### Supplied information

Lemma capacity_reported_witness :
  main (flags false false) [lit "aln.fa"]
       (holding (full_house ++ [record "S" "A"]))
  = Some {| status := EXIT_FAILURE;
            stdout := [];
            stderr := say (flags false false) Hello ++ [ErrTooMany MAX_SEQ] |}.
Proof.
  apply (capacity_reported (flags false false) (lit "aln.fa") []
           (holding (full_house ++ [record "S" "A"]))
           full_house (record "S" "A") [] 1).
  - reflexivity.
  - apply Forall_replicate. reflexivity.
  - unfold full_house. rewrite length_replicate. apply Z2Nat.id.
    unfold MAX_SEQ. lia.
  - reflexivity.
Defined.

(** ** The exit status *)

(** X13: every run of [main] ends without reading outside a buffer.
    Its status is 0 exactly when a file name is given, the file opens
    and holds between 1 and [MAX_SEQ] records of one length; otherwise
    the status is [EXIT_FAILURE] and nothing is printed on the standard
    output. *)
Theorem exit_status_zero_iff (o : options) (operands : list (list char))
    (gzopen : list char → option (list kseq_t)) :
  ∃ r, main o operands gzopen = Some r
       ∧ (status r = 0
          ↔ ∃ fasta rest ks, operands = fasta :: rest
                             ∧ gzopen fasta = Some ks
                             ∧ alignment ks = true)
       ∧ (status r ≠ 0 → status r = EXIT_FAILURE ∧ stdout r = []).
Proof.
  unfold main.
  destruct operands as [|fasta rest].
  { eexists. split; [reflexivity|]. simpl. split; [|auto].
    split; [discriminate|]. intros (f & r & ks & H & _). discriminate. }
  destruct (gzopen fasta) as [ks|] eqn:Hopen.
  - destruct (alignment ks) eqn:Hal.
    + destruct (main_from_alignment (init_table zero_table) o fasta rest
                  gzopen ks Hopen Hal) as (L & _ & ->).
      eexists. split; [reflexivity|]. simpl. split.
      * split; [|reflexivity]. intros _. exists fasta, rest, ks. auto.
      * intros H. now destruct H.
    + assert (∃ err, main_from (init_table zero_table) o (fasta :: rest)
                       gzopen
                     = Some {| status := EXIT_FAILURE; stdout := [];
                               stderr := err |}) as [err ->].
      { unfold main_from. rewrite Hopen.
        destruct (load o ks load_init) as [st'|e] eqn:E; [|eauto].
        destruct (Z.ltb_spec (st_N st') 1) as [Hlt|Hge]; [eauto|].
        rewrite (load_inl_alignment o ks st' E Hge) in Hal. discriminate. }
      eexists. split; [reflexivity|]. simpl. split; [|auto].
      split; [discriminate|].
      intros (f & r & ks' & Hop & Hopen' & Hal').
      injection Hop as <- <-. congruence.
  - unfold main_from. rewrite Hopen.
    eexists. split; [reflexivity|]. simpl. split; [|auto].
    split; [discriminate|].
    intros (f & r & ks' & Hop & Hopen' & _).
    injection Hop as <- <-. congruence.
Qed.

(** ** The quiet flag *)

Lemma load_set_quiet (q : bool) (o : options) (ks : list kseq_t)
    (st : load_state) :
  load (set_quiet q o) ks st = load o ks st.
Proof.
  revert st. induction ks as [|k ks IH]; intros st; simpl.
  - reflexivity.
  - change (load_step (set_quiet q o) st k) with (load_step o st k).
    destruct (load_step o st k); [apply IH | reflexivity].
Qed.

Lemma load_error (o : options) (ks : list kseq_t) (st : load_state)
    (e : diag) :
  load o ks st = inr e → is_error e = true.
Proof.
  revert st. induction ks as [|k ks IH]; intros st; simpl.
  - discriminate.
  - destruct (load_step o st k) as [st'|e'] eqn:E.
    + apply IH.
    + intros H. injection H as <-. unfold load_step in E.
      destruct (negb _); [injection E as <-; reflexivity|].
      destruct (_ <=? _); [injection E as <-; reflexivity|discriminate].
Qed.

(** X14: [-q] changes neither the exit status nor the standard output
    of a run; of the diagnostic stream it leaves the messages that
    report a failure and removes the others. *)
Theorem quiet_only_silences (o : options) (operands : list (list char))
    (gzopen : list char → option (list kseq_t)) :
  ∃ r rq,
    main o operands gzopen = Some r
    ∧ main (set_quiet true o) operands gzopen = Some rq
    ∧ status rq = status r
    ∧ stdout rq = stdout r
    ∧ stderr rq = List.filter is_error (stderr r).
Proof.
  unfold main.
  destruct operands as [|fasta rest].
  { eexists _, _. repeat split. }
  destruct (gzopen fasta) as [ks|] eqn:Hopen.
  - destruct (load o ks load_init) as [st'|e] eqn:E.
    + destruct (Z.ltb_spec (st_N st') 1) as [Hlt|Hge].
      * apply Z.ltb_lt in Hlt. unfold main_from.
        rewrite Hopen, load_set_quiet, E, Hlt.
        eexists _, _. repeat split. simpl. unfold say.
        now destruct (quiet o).
      * pose proof (load_inl_alignment o ks st' E Hge) as Hal.
        destruct (main_from_alignment (init_table zero_table) o fasta rest
                    gzopen ks Hopen Hal) as (L & _ & ->).
        destruct (main_from_alignment (init_table zero_table)
                    (set_quiet true o) fasta rest gzopen ks Hopen Hal)
          as (L' & _ & ->).
        eexists _, _. repeat split. simpl. unfold say.
        now destruct (quiet o).
    + unfold main_from. rewrite Hopen, load_set_quiet, E.
      eexists _, _. repeat split. simpl. unfold say.
      rewrite List.filter_app. simpl. rewrite (load_error o ks _ e E).
      now destruct (quiet o).
  - unfold main_from. rewrite Hopen.
    eexists _, _. repeat split. simpl. unfold say.
    now destruct (quiet o).
Qed.

(** ** The option loop *)

Lemma flag_letter_cases (c : char) :
  flag_letter c = true →
  c = "q"%char ∨ c = "c"%char ∨ c = "a"%char ∨ c = "k"%char ∨ c = "b"%char.
Proof.
  unfold flag_letter. rewrite !orb_true_iff, !Ascii.eqb_eq. tauto.
Qed.

(** Deciding the comparisons of two given characters. *)
Ltac decide_chars :=
  repeat match goal with
         | |- context [Ascii.eqb ?a ?b] =>
             let v := eval vm_compute in (Ascii.eqb a b) in
             change (Ascii.eqb a b) with v
         end.

Lemma getopt_cases (c : char) :
  existsb (Ascii.eqb c) OPTSTRING
  = flag_letter c || Ascii.eqb c "h" || Ascii.eqb c "v".
Proof.
  apply Bool.eqb_prop. revert c. apply forall_chars_spec.
  vm_compute. reflexivity.
Qed.

Lemma getopt_flag_letter (c : char) :
  flag_letter c = true → getopt c = (c, []).
Proof. intros H. unfold getopt. now rewrite getopt_cases, H. Qed.

Lemma option_loop_flags_from (opts : list char) (o : options) :
  forallb flag_letter opts = true →
  option_loop opts o
  = inl {| quiet := quiet o || existsb (Ascii.eqb "q") opts;
           csv := csv o || existsb (Ascii.eqb "c") opts;
           corner := corner o && negb (existsb (Ascii.eqb "b") opts);
           allchars := allchars o || existsb (Ascii.eqb "a") opts;
           keepcase := keepcase o || existsb (Ascii.eqb "k") opts |}.
Proof.
  revert o. induction opts as [|c opts IH]; intros o H.
  - simpl. rewrite !orb_false_r, andb_true_r. now destruct o.
  - cbn [forallb] in H. apply andb_prop in H as [Hc H].
    cbn [option_loop]. rewrite (getopt_flag_letter c Hc).
    apply flag_letter_cases in Hc.
    destruct Hc as [-> | [-> | [-> | [-> | ->]]]];
      cbn [existsb]; unfold option_step; decide_chars;
      cbv iota; rewrite (IH _ H);
      cbn [quiet csv corner allchars keepcase orb];
      f_equal; f_equal;
      destruct (quiet o), (csv o), (corner o), (allchars o), (keepcase o);
      reflexivity.
Qed.

(** X15: options made of the letters q, c, a, k, b only set the flags
    of the letters that occur, whatever their order and number: the
    loop ends with [quiet], [csv], [allchars], [keepcase] set exactly
    for the letters seen and [corner] cleared exactly when b is seen,
    and the run goes on under these flags. *)
Theorem option_loop_flags (opts : list char) :
  forallb flag_letter opts = true →
  let o := {| quiet := existsb (Ascii.eqb "q") opts;
              csv := existsb (Ascii.eqb "c") opts;
              corner := negb (existsb (Ascii.eqb "b") opts);
              allchars := existsb (Ascii.eqb "a") opts;
              keepcase := existsb (Ascii.eqb "k") opts |} in
  option_loop opts default_options = inl o
  ∧ ∀ operands gzopen,
      main_args opts operands gzopen = main o operands gzopen.
Proof.
  intros H o.
  assert (option_loop opts default_options = inl o) as E
      by now rewrite (option_loop_flags_from opts _ H).
  split; [exact E|]. intros operands gzopen. unfold main_args.
  now rewrite E.
Qed.

Lemma option_loop_flags_witness :
  let o := {| quiet := existsb (Ascii.eqb "q") (lit "kqk");
              csv := existsb (Ascii.eqb "c") (lit "kqk");
              corner := negb (existsb (Ascii.eqb "b") (lit "kqk"));
              allchars := existsb (Ascii.eqb "a") (lit "kqk");
              keepcase := existsb (Ascii.eqb "k") (lit "kqk") |} in
  option_loop (lit "kqk") default_options = inl o
  ∧ ∀ operands gzopen,
      main_args (lit "kqk") operands gzopen = main o operands gzopen.
Proof. apply (option_loop_flags (lit "kqk")). reflexivity. Defined.

Lemma option_loop_app (pre post : list char) (o : options) :
  option_loop (pre ++ post) o
  = match option_loop pre o with
    | inl o' => option_loop post o'
    | inr r => inr r
    end.
Proof.
  revert o. induction pre as [|c pre IH]; intros o; simpl.
  - reflexivity.
  - destruct (getopt c) as [opt err].
    destruct (option_step o opt) as [o'|r]; [apply IH | reflexivity].
Qed.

### Task objective
Using the material above, extract the line that contains "by now rewrite" and every line after it, exactly as given; stop at the last line.

### Answer for this exercise
      by now rewrite (option_loop_flags_from opts _ H).
  split; [exact E|]. intros operands gzopen. unfold main_args.
  now rewrite E.
Qed.

Lemma option_loop_flags_witness :
  let o := {| quiet := existsb (Ascii.eqb "q") (lit "kqk");
              csv := existsb (Ascii.eqb "c") (lit "kqk");
              corner := negb (existsb (Ascii.eqb "b") (lit "kqk"));
              allchars := existsb (Ascii.eqb "a") (lit "kqk");
              keepcase := existsb (Ascii.eqb "k") (lit "kqk") |} in
  option_loop (lit "kqk") default_options = inl o
  ∧ ∀ operands gzopen,
      main_args (lit "kqk") operands gzopen = main o operands gzopen.
Proof. apply (option_loop_flags (lit "kqk")). reflexivity. Defined.

Lemma option_loop_app (pre post : list char) (o : options) :
  option_loop (pre ++ post) o
  = match option_loop pre o with
    | inl o' => option_loop post o'
    | inr r => inr r
    end.
Proof.
  revert o. induction pre as [|c pre IH]; intros o; simpl.
  - reflexivity.
  - destruct (getopt c) as [opt err].
    destruct (option_step o opt) as [o'|r]; [apply IH | reflexivity].
Qed.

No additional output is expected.